*Required action:*
Tally the lines below that include the string "once". Reply with the total only.

*Entries shown:*
Lemma registry_decorate_class (ev : ClassRef) p f w loc r lg :
  ready w loc r lg → (0 < p)%Z → fn_is_coroutine f = true →
  registry (decorate (on (VClass ev) (VInt p)) (VFunc f) w).2
  = ListenerManager.insert
      (ListenerManager.mkEntry p (Listener (VClass ev) f)) (registry w).
Proof.
  intros Hw Hp Hf. rewrite (run_decorate_class ev p f w loc r lg Hw Hp Hf). simpl.
  erewrite registry_with_manager by (by apply ready_add_log).
  destruct (lm_join_accepted (Listener (VClass ev) f) p r Hp) as [_ ->].
  by erewrite ready_registry.
Qed.

(** C6: decorating a coroutine function with [on(E, p)] for one event class
    [E] and a positive integer [p] returns the function, inserts one
    listener for [E] behind the registered listeners of priority at most
    [p], and writes one INFO line. *)
Theorem on_registers (ev : ClassRef) (p : Z) (f : PyFunc) w loc r lg :
  ready w loc r lg → (0 < p)%Z → fn_is_coroutine f = true →
  (decorate (on (VClass ev) (VInt p)) (VFunc f) w).1 = Ok (VFunc f)
  ∧ registry (decorate (on (VClass ev) (VInt p)) (VFunc f) w).2
    = ListenerManager.insert
        (ListenerManager.mkEntry p (Listener (VClass ev) f)) (registry w)
  ∧ log (decorate (on (VClass ev) (VInt p)) (VFunc f) w).2
    = log w ++ [mkLog lg INFO (MsgRegister true (cls_name ev) p (VFunc f))].
Proof.
  intros Hw Hp Hf. split_and!.
  - by rewrite (run_decorate_class ev p f w loc r lg Hw Hp Hf).
  - by apply (registry_decorate_class ev p f w loc r lg).
  - by rewrite (run_decorate_class ev p f w loc r lg Hw Hp Hf).
Qed.

(** C4: a registration keeps the registry sorted by ascending priority, and
    among the listeners of each priority it keeps the registration order,
    the new listener last. *)
Theorem on_sorted_stable (ev : ClassRef) (p q : Z) (f : PyFunc) w loc r lg :
  ready w loc r lg → (0 < p)%Z → fn_is_coroutine f = true →
  ListenerManager.sorted (registry w) →
  ListenerManager.sorted (registry (decorate (on (VClass ev) (VInt p)) (VFunc f) w).2)
  ∧ filter (λ e, ListenerManager.priority e = q)
      (registry (decorate (on (VClass ev) (VInt p)) (VFunc f) w).2)
    = filter (λ e, ListenerManager.priority e = q) (registry w)
      ++ (if decide (p = q)
          then [ListenerManager.mkEntry p (Listener (VClass ev) f)] else []).
Proof.
  intros Hw Hp Hf Hs.
  rewrite (registry_decorate_class ev p f w loc r lg Hw Hp Hf).
  split; [by apply ListenerManager.insert_sorted|].
  by rewrite ListenerManager.insert_stable.
Qed.

Lemma ready_decorate_class (ev : ClassRef) p f w loc r lg :
  ready w loc r lg → (0 < p)%Z → fn_is_coroutine f = true →
  ready (decorate (on (VClass ev) (VInt p)) (VFunc f) w).2 loc
    (lm_join (Listener (VClass ev) f) p r).2 lg.
Proof.
  intros Hw Hp Hf. rewrite (run_decorate_class ev p f w loc r lg Hw Hp Hf).
  eapply ready_with_manager. by apply ready_add_log.
Qed.

(** Three handlers registered for one event class with priorities 3, 1
    and 3, in this order, on an application without listeners, are
    dispatched in the order second, first, third. *)
Lemma on_priority_order (ev : ClassRef) (f1 f2 f3 : PyFunc) w loc r lg :
  ready w loc r lg → registry w = [] →
  fn_is_coroutine f1 = true → fn_is_coroutine f2 = true →
  fn_is_coroutine f3 = true →
  let w1 := (decorate (on (VClass ev) (VInt 3)) (VFunc f1) w).2 in
  let w2 := (decorate (on (VClass ev) (VInt 1)) (VFunc f2) w1).2 in
  let w3 := (decorate (on (VClass ev) (VInt 3)) (VFunc f3) w2).2 in
  ListenerManager.listeners_for (VClass ev) (registry w3)
  = [Listener (VClass ev) f2; Listener (VClass ev) f1; Listener (VClass ev) f3].
Proof.
  intros Hw Hreg Hf1 Hf2 Hf3 w1 w2 w3.
  pose proof (ready_decorate_class ev 3 f1 w loc r lg Hw eq_refl Hf1) as Hw1.
  pose proof (ready_decorate_class ev 1 f2 _ loc _ lg Hw1 eq_refl Hf2) as Hw2.
  unfold w3, w2, w1.
  rewrite (registry_decorate_class ev 3 f3 _ loc _ lg Hw2 eq_refl Hf3).
  rewrite (registry_decorate_class ev 1 f2 _ loc _ lg Hw1 eq_refl Hf2).
  rewrite (registry_decorate_class ev 3 f1 w loc r lg Hw eq_refl Hf1), Hreg.
  unfold ListenerManager.listeners_for. simpl. by rewrite !filter_cons_True, filter_nil.
Qed.
(* ===== verification/Calls.v ===== *)
(** * Calls: the application as a state machine

    What the client code does with a constructed application is a sequence
    of calls ([Call]: a decoration with [on], an attachment, a [send_msg]);
    [do_call] runs one and [reachable] collects the worlds they lead to.
    The file proves the invariant of the application ([app_inv]) for every
    reachable world, once for any property of registries that insertion and
    the setters keep (section [keeps]), the typing of the attachments for
    the calls of the public methods, and that the attachment decorators
    compose in either order. *)

From S2P Require Import Prelude Python Chain Matchers Listeners Bot Send.
Import BotApplication Send.

Module Calls.

Section calls.
Context {R : Type} `{ListenerManagerOps R}.
Context (adapter : Adapter (R:=R)).
Context (classes : ClassTable).
Context (construct : ClassRef → PyVal → Element).

Local Abbreviation World := (BotApplication.World (R:=R)).
Implicit Types w : World.
Local Abbreviation send_msg := (BotApplication.send_msg adapter classes construct).
Local Abbreviation branch := (Send.branch classes).
Local Abbreviation plain_class := (Send.plain_class adapter classes).
Local Abbreviation send_outcome := (Send.send_outcome adapter classes construct).
Local Abbreviation run_send_msg := (Send.run_send_msg adapter classes construct).
Local Abbreviation adapter_records := (Send.adapter_records adapter).

(** What the client code does with the application after it is built. *)
Inductive Call : Type :=
| CallOn (event priority target : PyVal)
| CallAttach (value : Attach) (type desc : string) (target : PyVal)
| CallSend (target message : PyVal).

(** One call, its result dropped; an exception ends the call, not the
    program (the caller may catch it). *)
Definition do_call (c : Call) : py World unit :=
  match c with
  | CallOn event priority target =>
      _ <- decorate (on event priority) target ;; ret tt
  | CallAttach value type desc target =>
      _ <- apply_decorator (Some (__set_decorator value type desc)) target ;; ret tt
  | CallSend target message => send_msg target message
  end.

(** The worlds a sequence of calls reaches from [w0]. *)
Inductive reachable (w0 : World) : World → Prop :=
| reach_start : reachable w0 w0
| reach_call c w : reachable w0 w → reachable w0 (do_call c w).2.

(** A listener of the registry is sound: its priority is positive and its
    handler is a coroutine function. *)
Definition handler_ok (e : ListenerManager.entry) : Prop :=
  (0 < ListenerManager.priority e)%Z
  ∧ fn_is_coroutine (Listener.target (ListenerManager.listener e)) = true.

Definition registry_ok (reg : list ListenerManager.entry) : Prop :=
  ListenerManager.sorted reg ∧ Forall handler_ok reg.

(** An application that is ready and whose registry has the property [Q]. *)
Definition inv_with (Q : list ListenerManager.entry → Prop) (w : World) : Prop :=
  ∃ loc r lg, ready w loc r lg ∧ Q (registry w).

(** The invariant of the application: it is ready and its registry is
    sorted and sound. *)
Definition app_inv (w : World) : Prop := inv_with registry_ok w.

(** The calls of the public methods: [on], [send_msg] and the six
    attachment decorators ([__set_decorator] itself is private). *)
Definition public_decorator (d : Decorator) : Prop :=
  (∃ cmd maw ig, d = command cmd maw ig)
  ∨ (∃ kw maw ig, d = keyword kw maw ig)
  ∨ (∃ m, d = matcher m) ∨ (∃ pc, d = param_convert pc)
  ∨ (∃ rl todo, d = role rl todo) ∨ (∃ c kws ps, d = nlp c kws ps).

Definition public (c : Call) : Prop :=
  match c with
  | CallAttach value type desc _ => public_decorator (DecSet value type desc)
  | _ => True
  end.

(** A sequence of calls, one after the other. *)
Definition run_calls (cs : list Call) (w : World) : World :=
  foldl (λ w c, (do_call c w).2) w cs.

Lemma discard_state {A} (c : py World A) w : ((_ <- c ;; ret tt) w).2 = (c w).2.
Proof. unfold bind, ret. by destruct (c w) as [[a|e] w']. Qed.

Lemma registry_ok_insert p ev f reg :
  (0 < p)%Z → fn_is_coroutine f = true →
  registry_ok reg →
  registry_ok (ListenerManager.insert (ListenerManager.mkEntry p (Listener ev f)) reg).
Proof.
  intros Hp Hf [Hs Hall]. split; [by apply ListenerManager.insert_sorted|].
  by apply ListenerManager.insert_Forall.
Qed.
(* ===== verification/Serve.v ===== *)
(** * Serve: the application receiving events

    The composition of the application of [src/jbot/__init__.py] with the
    dispatch pipeline: an inbound event is dispatched over the registry of
    the manager the application object refers to, read once when the pass
    starts, and the handlers the pass calls are client code that calls the
    application back ([on], the attachment decorators, [send_msg]).

    A handler is given by the calls it makes, in order; a call that raises
    ends the handler, and the pass reports it and goes on.  The theorems say
    which functions a pass calls after the registrations and attachments of
    the application.  That the pass never raises, calls every listener
    that accepts the event whatever the handlers before it did and keeps
    the invariant of the application are lemmas on the pipeline, which is
    modelled from the specification; the theorems use them. *)

From Stdlib Require Import QArith.
From S2P Require Import Prelude Python Chain Matchers Listeners.
From S2P Require Import Dispatch Bot Send Calls BotDemo.
Import BotApplication Send Calls.

Module Serve.

Section serve.
Context {R : Type} `{ListenerManagerOps R}.
Context (adapter : Adapter (R:=R)).
Context (classes : ClassTable).
Context (construct : ClassRef → PyVal → Element).
Context (fold : string → string).
Context (confidence : list string → string → Q).
Context (slot_value : string → string → option string).
Context (body : PyFunc → Dispatch.Invocation → list Call).
Context (failure : PyFunc → PyExc → LogRecord).

Local Abbreviation W := (World (R:=R)).

(** A handler called: the calls of its body in order, up to the first that
    raises. *)
Definition call (f : PyFunc) (i : Dispatch.Invocation) : py W unit :=
  for_each (do_call adapter classes construct) (body f i).

(** A failure is one more line of the log. *)
Definition report (f : PyFunc) (e : PyExc) (w : W) : W :=
  add_log (failure f e) w.

(** The registry as the manager of the application has it now. *)
Definition snapshot : py W (list ListenerManager.entry) :=
  self_manager (λ r, (lm_entries r, r)).

(** An inbound event: one pass over the registry read at its start. *)
Definition receive (ev : Dispatch.Event) : py W unit :=
  reg <- snapshot ;;
  Dispatch.dispatch fold confidence slot_value call report ev reg.

(** The same pass, returning the calls it made. *)
Definition receive_traced (ev : Dispatch.Event)
    : py W (list (PyFunc * Dispatch.Invocation * Dispatch.Outcome)) :=
  reg <- snapshot ;;
  Dispatch.dispatch_traced fold confidence slot_value call report ev reg.

(** The world after a registration and after an attachment, their results
    dropped. *)
Definition registered (ev : ClassRef) (p : Z) (f : PyFunc) (w : W) : W :=
  (decorate (on (VClass ev) (VInt p)) (VFunc f) w).2.

Definition attached (d : Decorator) (f : PyFunc) (w : W) : W :=
  (apply_decorator (Some d) (VFunc f) w).2.

(** ** Running a pass *)

Local Abbreviation planned := (Dispatch.planned fold confidence slot_value).
Local Abbreviation plan := (Dispatch.plan fold confidence slot_value).

Lemma run_snapshot w loc r lg :
  ready w loc r lg → snapshot w = (Ok (registry w), w).
Proof.
  intros Hw. unfold snapshot. rewrite (run_self_manager _ w loc r lg Hw). simpl.
  by rewrite (with_manager_id w loc r lg Hw), (ready_registry w loc r lg Hw).
Qed.

Lemma run_receive ev w loc r lg :
  ready w loc r lg →
  receive ev w
  = Dispatch.dispatch fold confidence slot_value call report ev (registry w) w.
Proof. intros Hw. unfold receive. by run (run_snapshot w loc r lg Hw). Qed.

(** The calls of a pass are those planned for the registry it started
    with, and the traced pass ends in the world the pass ends in. *)
Lemma run_receive_traced ev w loc r lg :
  ready w loc r lg →
  ∃ outs, receive_traced ev w = (Ok outs, (receive ev w).2)
    ∧ outs.*1 = planned ev (registry w).
Proof.
  intros Hw. rewrite (run_receive ev w loc r lg Hw). unfold receive_traced.
  run (run_snapshot w loc r lg Hw). apply Dispatch.dispatch_traced_calls.
Qed.

(** A handler keeps the invariant of the application, however it ends. *)
Lemma app_inv_call f i w :
  adapter_records adapter → app_inv w → app_inv (call f i w).2.
Proof.
  intros Hrec. apply for_each_invariant. intros c w' _.
  by apply app_inv_do_call.
Qed.

(** A pass returns and keeps the invariant. *)
Lemma receive_returns ev w :
  adapter_records adapter → app_inv w →
  (receive ev w).1 = Ok tt ∧ app_inv (receive ev w).2.
Proof.
  intros Hrec Hinv. pose proof Hinv as (loc & r & lg & Hw & _).
  rewrite (run_receive ev w loc r lg Hw). split; [apply Dispatch.dispatch_ok|].
  apply Dispatch.dispatch_invariant; [|intros; by apply app_inv_add_log|done].
  intros. by apply app_inv_call.
Qed.

(** The listeners a pass visits are in ascending priority, and each has a
    positive priority and a coroutine function as its handler. *)
Lemma visited_sorted ev w :
  app_inv w →
  ∃ es, ListenerManager.sorted es ∧ Forall handler_ok es
    ∧ ListenerManager.listeners_for ev (registry w) = ListenerManager.listener <$> es.
Proof.
  intros (loc & r & lg & _ & Hs & Hok).
  exists (filter (λ e, Listener.event (ListenerManager.listener e) = ev) (registry w)).
  split_and!; [by apply ListenerManager.sorted_filter| |done].
  apply Forall_forall. intros e [_ He]%list_elem_of_filter.
  by eapply Forall_forall in Hok.
Qed.
(* ===== verification/PyText.v ===== *)
(** * Python text: [str] as a list of code points below 256

    A Python string is a Stdlib [string]; a character is a code point between
    0 and 255 (ASCII and Latin-1).  The file holds the string methods the
    service calls, the decimal notation of integers, and UTF-8. *)
From Stdlib Require Import ZArith Lia Ascii String.
From stdpp Require Import base list strings pretty.
From S2P Require Import Prelude.
Open Scope Z_scope.

Definition code (c : ascii) : Z := Z.of_N (N_of_ascii c).
Definition chr (n : Z) : ascii := ascii_of_N (Z.to_N n).

Definition chars (s : string) : list ascii := list_ascii_of_string s.
Definition of_chars (l : list ascii) : string := string_of_list_ascii l.

(** [str.isspace] of one code point below 256. *)
Definition is_space (c : ascii) : bool :=
  let n := code c in
  ((9 <=? n) && (n <=? 13)) || ((28 <=? n) && (n <=? 32)) || (n =? 133) || (n =? 160).

Definition is_digit (c : ascii) : bool := (48 <=? code c) && (code c <=? 57).

(** [str.isdigit] of one character also accepts the superscripts 1, 2, 3. *)
Definition is_digit_or_superscript (c : ascii) : bool :=
  is_digit c || (code c =? 178) || (code c =? 179) || (code c =? 185).

Definition lower_char (c : ascii) : ascii :=
  let n := code c in
  if ((65 <=? n) && (n <=? 90)) || ((192 <=? n) && (n <=? 222) && negb (n =? 215))
  then chr (n + 32) else c.

Definition str_lower (s : string) : string := of_chars (map lower_char (chars s)).

Fixpoint drop_spaces (l : list ascii) : list ascii :=
  match l with
  | [] => []
  | c :: l' => if is_space c then drop_spaces l' else l
  end.

(** [s.strip()] *)
Definition str_strip (s : string) : string :=
  of_chars (rev (drop_spaces (rev (drop_spaces (chars s))))).

(** [s.split()]: the maximal runs of characters that are not whitespace. *)
Fixpoint split_ws (l : list ascii) (cur : list ascii) : list string :=
  match l with
  | [] => match cur with [] => [] | _ => [of_chars (rev cur)] end
  | c :: l =>
      if is_space c
      then match cur with [] => split_ws l [] | _ => of_chars (rev cur) :: split_ws l [] end
      else split_ws l (c :: cur)
  end.
Definition str_split_ws (s : string) : list string := split_ws (chars s) [].

(** [s.split(sep)] for a one-character separator. *)
Fixpoint split_on (sep : ascii) (l : list ascii) (cur : list ascii) : list string :=
  match l with
  | [] => [of_chars (rev cur)]
  | c :: l =>
      if Ascii.eqb c sep then of_chars (rev cur) :: split_on sep l []
      else split_on sep l (c :: cur)
  end.
Definition str_split (sep : ascii) (s : string) : list string := split_on sep (chars s) [].

Definition str_join (sep : string) (l : list string) : string := String.concat sep l.

Definition str_startswith (p s : string) : bool := String.prefix p s.

Fixpoint drop_prefix (p s : list ascii) : option (list ascii) :=
  match p, s with
  | [], s => Some s
  | a :: p, b :: s => if Ascii.eqb a b then drop_prefix p s else None
  | _ :: _, [] => None
  end.

(** [s.removeprefix(p)], [s.removesuffix(p)] *)
Definition str_removeprefix (p s : string) : string :=
  match drop_prefix (chars p) (chars s) with Some r => of_chars r | None => s end.
Definition str_removesuffix (p s : string) : string :=
  match drop_prefix (rev (chars p)) (rev (chars s)) with
  | Some r => of_chars (rev r) | None => s
  end.

(** [s.endswith(p)] *)
Definition str_endswith (p s : string) : bool :=
  match drop_prefix (rev (chars p)) (rev (chars s)) with Some _ => true | None => false end.

(** [s.rstrip(c)] *)
Fixpoint drop_char (c : ascii) (l : list ascii) : list ascii :=
  match l with [] => [] | a :: l' => if Ascii.eqb a c then drop_char c l' else l end.
Definition str_rstrip_char (c : ascii) (s : string) : string :=
  of_chars (rev (drop_char c (rev (chars s)))).

(** [needle in s] *)
Fixpoint contains (needle l : list ascii) : bool :=
  match drop_prefix needle l with
  | Some _ => true
  | None => match l with [] => false | _ :: l => contains needle l end
  end.
Definition str_contains (needle s : string) : bool := contains (chars needle) (chars s).

(** [s[:n]] for a non-negative [n]. *)
Definition str_take (n : nat) (s : string) : string := of_chars (take n (chars s)).

(** [s.replace(old, new)] for a one-character [old]. *)
Definition str_replace_char (old : ascii) (new : string) (s : string) : string :=
  String.concat "" (map (fun c => if Ascii.eqb c old then new else String c "") (chars s)).

(** ** Decimal integers *)

Definition string_of_Z (n : Z) : string := pretty n.

(** [f"{n:0w}"] for a non-negative [n]. *)
Definition zero_pad (w : nat) (n : Z) : string :=
  let s := string_of_Z n in
  of_chars (repeat "0"%char (w - String.length s)) +:+ s.

Definition digit_value (c : ascii) : Z := code c - 48.

Definition digits_value (l : list ascii) : Z :=
  fold_left (fun acc c => 10 * acc + digit_value c) l 0.

(** The digits of a numeric literal, single underscores between digits removed. *)
Fixpoint strip_underscores (l : list ascii) (after_digit : bool) : option (list ascii) :=
  match l with
  | [] => if after_digit then Some [] else None
  | c :: l =>
      if is_digit c
      then match strip_underscores l true with Some r => Some (c :: r) | None => None end
      else if Ascii.eqb c "_"%char && after_digit
           then strip_underscores l false
           else None
  end.

Definition sign_split (l : list ascii) : bool * list ascii :=
  match l with
  | c :: l' => if Ascii.eqb c "-"%char then (true, l')
               else if Ascii.eqb c "+"%char then (false, l') else (false, l)
  | [] => (false, [])
  end.

(** [int(s)] of a string; [None] is the [ValueError] case. *)
Definition Z_of_string (s : string) : option Z :=
  let '(neg, l) := sign_split (chars (str_strip s)) in
  match strip_underscores l false with
  | Some ds => Some (if neg then - digits_value ds else digits_value ds)
  | None => None
  end.

(** ** Hexadecimal and UTF-8 *)

Definition hex_digit (n : Z) : ascii := if n <? 10 then chr (48 + n) else chr (87 + n).
Definition hex_byte (b : Z) : string :=
  String (hex_digit (b / 16)) (String (hex_digit (b mod 16)) "").
Definition hex_bytes (l : list Z) : string := String.concat "" (map hex_byte l).

(** [s.encode("utf-8")] *)
Definition utf8_char (c : ascii) : list Z :=
  let n := code c in if n <? 128 then [n] else [192 + n / 64; 128 + n mod 64].
Definition utf8 (s : string) : list Z := concat (map utf8_char (chars s)).

(** ** Lemmas *)

Lemma code_range c : 0 <= code c < 256.
Proof. unfold code. pose proof (N_ascii_bounded c). lia. Qed.

Lemma chr_code c : chr (code c) = c.
Proof. unfold chr, code. rewrite N2Z.id. apply ascii_N_embedding. Qed.

Lemma code_chr n : 0 <= n < 256 -> code (chr n) = n.
Proof. intros Hn. unfold chr, code. rewrite N_ascii_embedding; [apply Z2N.id; lia|]. apply N2Z.inj_lt. rewrite Z2N.id; lia. Qed.

Lemma code_inj a b : code a = code b -> a = b.
Proof. intros Hab. by rewrite <- (chr_code a), <- (chr_code b), Hab. Qed.

Lemma of_chars_chars s : of_chars (chars s) = s.
Proof. apply string_of_list_ascii_of_string. Qed.

Lemma chars_of_chars l : chars (of_chars l) = l.
Proof. apply list_ascii_of_string_of_list_ascii. Qed.

Lemma chars_inj s1 s2 : chars s1 = chars s2 -> s1 = s2.
Proof. intros Hs. by rewrite <- (of_chars_chars s1), <- (of_chars_chars s2), Hs. Qed.

Lemma chars_app s1 s2 : chars (s1 +:+ s2) = chars s1 ++ chars s2.
Proof. induction s1; simpl; [done|]. unfold chars in *. simpl. by f_equal. Qed.

(** UTF-8 loses nothing, and no encoding is a proper prefix of another. *)
Lemma utf8_inj s1 s2 : utf8 s1 = utf8 s2 -> s1 = s2.
Proof.
  intros Heq. apply chars_inj. unfold utf8 in Heq.
  revert Heq. generalize (chars s2). induction (chars s1) as [|a l IH]; intros [|b l2]; simpl.
  - done.
  - unfold utf8_char. destruct (code b <? 128); discriminate.
  - unfold utf8_char. destruct (code a <? 128); discriminate.
  - unfold utf8_char at 1 3. pose proof (code_range a). pose proof (code_range b).
    pose proof (Z.div_mod (code a) 64 ltac:(done)). pose proof (Z.div_mod (code b) 64 ltac:(done)).
    pose proof (Z.div_pos (code a) 64). pose proof (Z.div_pos (code b) 64).
    destruct (Z.ltb_spec (code a) 128); destruct (Z.ltb_spec (code b) 128);
      simpl; intros Heq; injection Heq; intros; try lia;
      rewrite (code_inj a b), (IH l2); auto; lia.
Qed.

Lemma string_of_Z_inj n m : string_of_Z n = string_of_Z m -> n = m.
Proof. apply (inj pretty). Qed.

(** The characters of numbers: the digits of an integer, its sign, and what a
    decimal fraction and an exponent add. *)
Definition integer_char (c : ascii) : bool := is_digit c || Ascii.eqb c "-"%char.
Definition number_char (c : ascii) : bool := integer_char c || existsb (Ascii.eqb c) (chars "+.e").

Lemma integer_number_char c : integer_char c = true -> number_char c = true.
Proof. unfold number_char. by intros ->. Qed.

Lemma is_digit_pretty_N_char n : is_digit (pretty_N_char n) = true.
Proof. unfold pretty_N_char. by repeat case_match. Qed.

Lemma pretty_N_go_digits n s :
  forallb is_digit (chars s) = true ->
  forallb is_digit (chars (pretty_N_go n s)) = true /\ (s <> "" -> pretty_N_go n s <> "").
Proof.
  revert s. induction (N.lt_wf_0 n) as [n _ IH]; intros s Hs.
  destruct (N.eq_dec n 0%N) as [->|Hn]; [done|].
  rewrite pretty_N_go_step by lia.
  destruct (IH (n / 10)%N ltac:(by apply N.div_lt; lia) (String (pretty_N_char (n `mod` 10)) s)) as [H1 H2].
  - simpl. by rewrite is_digit_pretty_N_char.
  - split; [done|]. intros _. by apply H2.
Qed.

Lemma string_of_N_digits (n : N) :
  forallb is_digit (chars (pretty n)) = true /\ pretty n <> "".
Proof.
  unfold pretty, pretty_N. destruct (decide (n = 0)%N) as [|Hn]; [done|].
  rewrite pretty_N_go_step by lia.
  destruct (pretty_N_go_digits (n `div` 10)%N (String (pretty_N_char (n `mod` 10)) "")) as [H1 H2].
  - simpl. by rewrite is_digit_pretty_N_char.
  - split; [done|]. by apply H2.
Qed.

Lemma string_of_Z_digits n :
  0 <= n -> forallb is_digit (chars (string_of_Z n)) = true /\ string_of_Z n <> "".
Proof.
  intros Hn. unfold string_of_Z, pretty, pretty_Z. destruct n as [|p|p]; [|apply string_of_N_digits|lia].
  done.
Qed.

Lemma forallb_impl {A} (f g : A -> bool) l :
  (forall x, f x = true -> g x = true) -> forallb f l = true -> forallb g l = true.
Proof. intros Hfg. rewrite !forallb_forall. auto. Qed.

Lemma string_of_Z_chars n :
  forallb integer_char (chars (string_of_Z n)) = true /\ string_of_Z n <> "".
Proof.
  assert (forall c, is_digit c = true -> integer_char c = true) as Hd
    by (unfold integer_char; by intros c ->).
  destruct (Z.le_gt_cases 0 n) as [Hn|Hn].
  - destruct (string_of_Z_digits n Hn) as [H1 H2]. split; [|done].
    by apply (forallb_impl is_digit).
  - destruct n as [|p|p]; try lia. unfold string_of_Z, pretty, pretty_Z.
    split; [|done]. rewrite chars_app, forallb_app. simpl.
    apply (forallb_impl is_digit); [done|]. apply (string_of_N_digits (Npos p)).
Qed.

Lemma chars_substring n m s : chars (substring n m s) = take m (drop n (chars s)).
Proof.
  revert m s. induction n as [|n IH]; intros m s; simpl.
  - revert s. induction m as [|m IHm]; intros [|c s]; simpl; try done. f_equal. apply IHm.
  - destruct s as [|c s]; simpl; [by destruct m|]. apply IH.
Qed.

Lemma forallb_take {A} (f : A -> bool) n l : forallb f l = true -> forallb f (take n l) = true.
Proof. revert n; induction l as [|x l IH]; intros [|n]; simpl; try done. rewrite !andb_true_iff. naive_solver. Qed.

Lemma forallb_drop {A} (f : A -> bool) n l : forallb f l = true -> forallb f (drop n l) = true.
Proof. revert n; induction l as [|x l IH]; intros [|n]; simpl; try done. rewrite !andb_true_iff. naive_solver. Qed.

Lemma forallb_repeat {A} (f : A -> bool) x n : f x = true -> forallb f (repeat x n) = true.
Proof. intros Hx. induction n; simpl; [done|]. by rewrite Hx. Qed.

(** Two texts cut at the first character outside a class are the same cut. *)
Lemma cut_unique (f : ascii -> bool) (c : ascii) l1 l2 r1 r2 :
  forallb f l1 = true -> forallb f l2 = true -> f c = false ->
  l1 ++ c :: r1 = l2 ++ c :: r2 -> l1 = l2 /\ r1 = r2.
Proof.
  intros H1 H2 Hc. revert l2 H2. induction l1 as [|a l1 IH]; intros [|b l2] H2; simpl in *; intros E;
    injection E; clear E; intros; subst.
  - done.
  - by rewrite Hc in H2.
  - by rewrite Hc in H1.
  - apply andb_true_iff in H1 as [_ H1], H2 as [_ H2]. by edestruct IH as [-> ->].
Qed.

*Expected output:*
2